Interactions with Riyan Parag and Mayank Yadav also kept Shreyanka going. “Riyan who was going through a lot, and whenever I was feeling low, I used to go to such people and just say, okay, I'm not feeling that great today. They used to come and talk to me.”
“Mayank has missed out on a lot of cricket. Being a fast bowler, it's not easy to be back on the field when he had a back injury. So, again, talking to all of these people made me feel much more calmer because I felt I was not alone in all this,” she said.
The 11-month journey gave Shreyanka insights for a lifetime that no coaching manual could provide. She's learnt to read her body's signals, when to push and rest, to trust the process, and find strength in vulnerability. She held no bitterness about not being a part of 2025 Women’s ODI World Cup squad, a possibility she had already prepared herself for mentally.
The 2025 WCPL represents not just a happy return for Shreyanka, but also the rebirth of her cricketing career. The purple cap she once claimed here back in 2023 serves as both memory and motivation.
"When I got picked by Barbados Royals and I'd not played for 11 months, I just closed my eyes and I thought of the first year I played and I was like, ‘Maybe it's just meant to happen’. I'm again starting with WCPL and then go forward with WPL, India, and stuff like that. So, I'm looking forward and I'm just grateful that I'm back on the field playing cricket now.”
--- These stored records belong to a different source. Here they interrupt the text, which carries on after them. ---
(** A function definition met at any point of the loop: its first line
    opens a function, no further line does, and the depth, which goes on
    from its value before the first line, is back to zero at the end of
    the last line and positive at the end of the lines before. *)
Lemma run_func_from st l0 rest :
  func_start l0 = true ->
  forallb (fun l => negb (func_start l)) rest = true ->
  Spec.closes_at_last (func_depth st) (l0 :: rest) = true ->
  run st (l0 :: rest) =
  Ok (mkState
        (new_lines st ++ Spec.rewrite_form (Spec.Func (l0 :: rest)))
        false 0 (Spec.has_float_reference (l0 :: rest)) (l0 :: rest)
        (strip l0)
        (stdout st ++ (if Spec.has_float_reference (l0 :: rest)
                       then [print_clear (strip l0)] else []))).
Proof.
  intros Hl0 Hrest Hcl.
  rewrite <- run_enter.
  assert (Hst : enter_func st l0 =
                mkState (new_lines st) true (func_depth st) (float_marker l0)
                        [] (strip l0) (stdout st)).
  { unfold enter_func. rewrite Hl0. reflexivity. }
  rewrite run_inside; try assumption.
  - rewrite Hst. unfold closed, Spec.rewrite_form, Spec.has_float_reference.
    simpl. rewrite orb_assoc, orb_diag. reflexivity.
  - rewrite Hst. reflexivity.
  - apply enter_func_twice.
  - rewrite enter_func_depth. assumption.
Qed.

(** A well-formed function definition met between two forms. *)
Lemma run_func st l0 rest :
  at_top st ->
  Spec.well_formed (Spec.Func (l0 :: rest)) = true ->
  run st (l0 :: rest) =
  Ok (mkState
        (new_lines st ++ Spec.rewrite_form (Spec.Func (l0 :: rest)))
        false 0 (Spec.has_float_reference (l0 :: rest)) (l0 :: rest)
        (strip l0)
        (stdout st ++ (if Spec.has_float_reference (l0 :: rest)
                       then [print_clear (strip l0)] else []))).
Proof.
  intros [Hin Hd] Hwf. unfold Spec.well_formed in Hwf.
  apply andb_prop in Hwf. destruct Hwf as [Hwf Hcl].
  apply andb_prop in Hwf. destruct Hwf as [Hl0 Hrest].
  apply run_func_from; try assumption. rewrite Hd. assumption.
Qed.

(** A module made of well-formed forms goes through the loop form by
    form. *)
Lemma run_module : forall fs st,
  at_top st ->
  forallb Spec.well_formed fs = true ->
  exists st',
    run st (Spec.module_lines fs) = Ok st'
    /\ new_lines st' = new_lines st ++ Spec.rewrite fs
    /\ at_top st'.
Proof.
  induction fs as [|f fs IH]; intros st Htop Hwf.
  - exists st. simpl. rewrite app_nil_r. auto.
  - simpl in Hwf. apply andb_prop in Hwf. destruct Hwf as [Hf Hfs].
    unfold Spec.module_lines, Spec.rewrite. simpl flat_map.
    rewrite run_app.
    destruct f as [l | body].
    + simpl in Hf. apply negb_true_iff in Hf.
      destruct Htop as [Hin Hd].
      simpl Spec.lines_of.
      replace (run st [l])
        with (Ok (mkState (new_lines st ++ [l]) false (func_depth st)
                    (clear_func st) (func_lines st) (func_sig st)
                    (stdout st)))
        by (simpl; rewrite (step_plain _ _ Hin Hf); reflexivity).
      destruct (IH (mkState (new_lines st ++ [l]) false (func_depth st)
                      (clear_func st) (func_lines st) (func_sig st)
                      (stdout st))) as (st' & Hrun & Hnl & Htop');
        [split; simpl; [reflexivity | assumption] | assumption |].
      exists st'. repeat split; try apply Htop'.
      * exact Hrun.
      * rewrite Hnl. simpl. rewrite <- app_assoc. reflexivity.
    + destruct body as [|l0 rest]; [discriminate|].
      simpl Spec.lines_of.
      rewrite (run_func _ _ _ Htop Hf).
      match goal with
      | |- context [run ?s (flat_map _ _)] =>
          destruct (IH s) as (st' & Hrun & Hnl & Htop');
            [split; reflexivity | assumption |]
      end.
      exists st'. repeat split; try apply Htop'.
      * exact Hrun.
      * rewrite Hnl. simpl new_lines. rewrite <- app_assoc. reflexivity.
Qed.

(** From inside a function, lines that all end at a positive depth leave
    the function open, with the lines in the buffer. *)
Lemma run_open : forall ls st,
  inside_func st = true ->
  forallb (fun l => negb (func_start l)) ls = true ->
  Spec.stays_open (func_depth st) ls = true ->
  run st ls = Ok (opened st ls).
Proof.
  induction ls as [|l ls IH]; intros st Hin Hls Hop.
  - unfold opened. simpl. rewrite orb_false_r, app_nil_r.
    rewrite <- Hin. destruct st; reflexivity.
  - simpl in Hls, Hop.
    apply andb_prop in Hls. destruct Hls as [Hl Hls].
    apply negb_true_iff in Hl.
    apply andb_prop in Hop. destruct Hop as [Hpos Hop].
    apply Z.ltb_lt in Hpos.
    simpl. unfold step, scan_line.
    rewrite (enter_func_other _ _ Hl), Hin. cbv zeta.
    destruct (line_depth (func_depth st) l <? 0) eqn:E1;
      [apply Z.ltb_lt in E1; lia|].
    destruct (line_depth (func_depth st) l =? 0) eqn:E2;
      [apply Z.eqb_eq in E2; lia|].
    rewrite IH; try assumption; try reflexivity.
    unfold opened. simpl.
    rewrite <- orb_assoc, <- app_assoc. reflexivity.
Qed.

(** The first line of a function, met between two forms, with the
    function still open at its end. *)
Lemma run_open_func st l0 rest :
  at_top st ->
  func_start l0 = true ->
  forallb (fun l => negb (func_start l)) rest = true ->
  Spec.stays_open 0 (l0 :: rest) = true ->
  run st (l0 :: rest) =
  Ok (mkState (new_lines st) true (fold_left line_depth (l0 :: rest) 0)
              (existsb float_marker (l0 :: rest)) (l0 :: rest)
              (strip l0) (stdout st)).
Proof.
  intros [Hin Hd] Hl0 Hrest Hop.
  simpl in Hop. apply andb_prop in Hop. destruct Hop as [Hpos Hop].
  apply Z.ltb_lt in Hpos.
  simpl run. unfold step, scan_line, enter_func. rewrite Hl0, Hd.
  cbn [inside_func func_depth clear_func func_lines func_sig stdout new_lines].
  destruct (line_depth 0 l0 <? 0) eqn:E1; [apply Z.ltb_lt in E1; lia|].
  destruct (line_depth 0 l0 =? 0) eqn:E2; [apply Z.eqb_eq in E2; lia|].
  rewrite run_open; try assumption; try reflexivity.
  unfold opened. simpl. rewrite orb_diag. reflexivity.
Qed.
Shreyanka's return to competitive cricket has been a story of going from despair to hope and doubt to determination. Each training session, diary entry and every conversation during her rehab had small victories that built her way back to being on the field.
Now, with the ball in hand and enjoying the feeling of wearing gloves before coming out to bat, the tears Shreyanka shed before her first competitive match in 11 months weren't just of overwhelming joy. They were the tears of a warrior who had stared into the abyss and refused to blink for returning where she truly belongs – the cricket field.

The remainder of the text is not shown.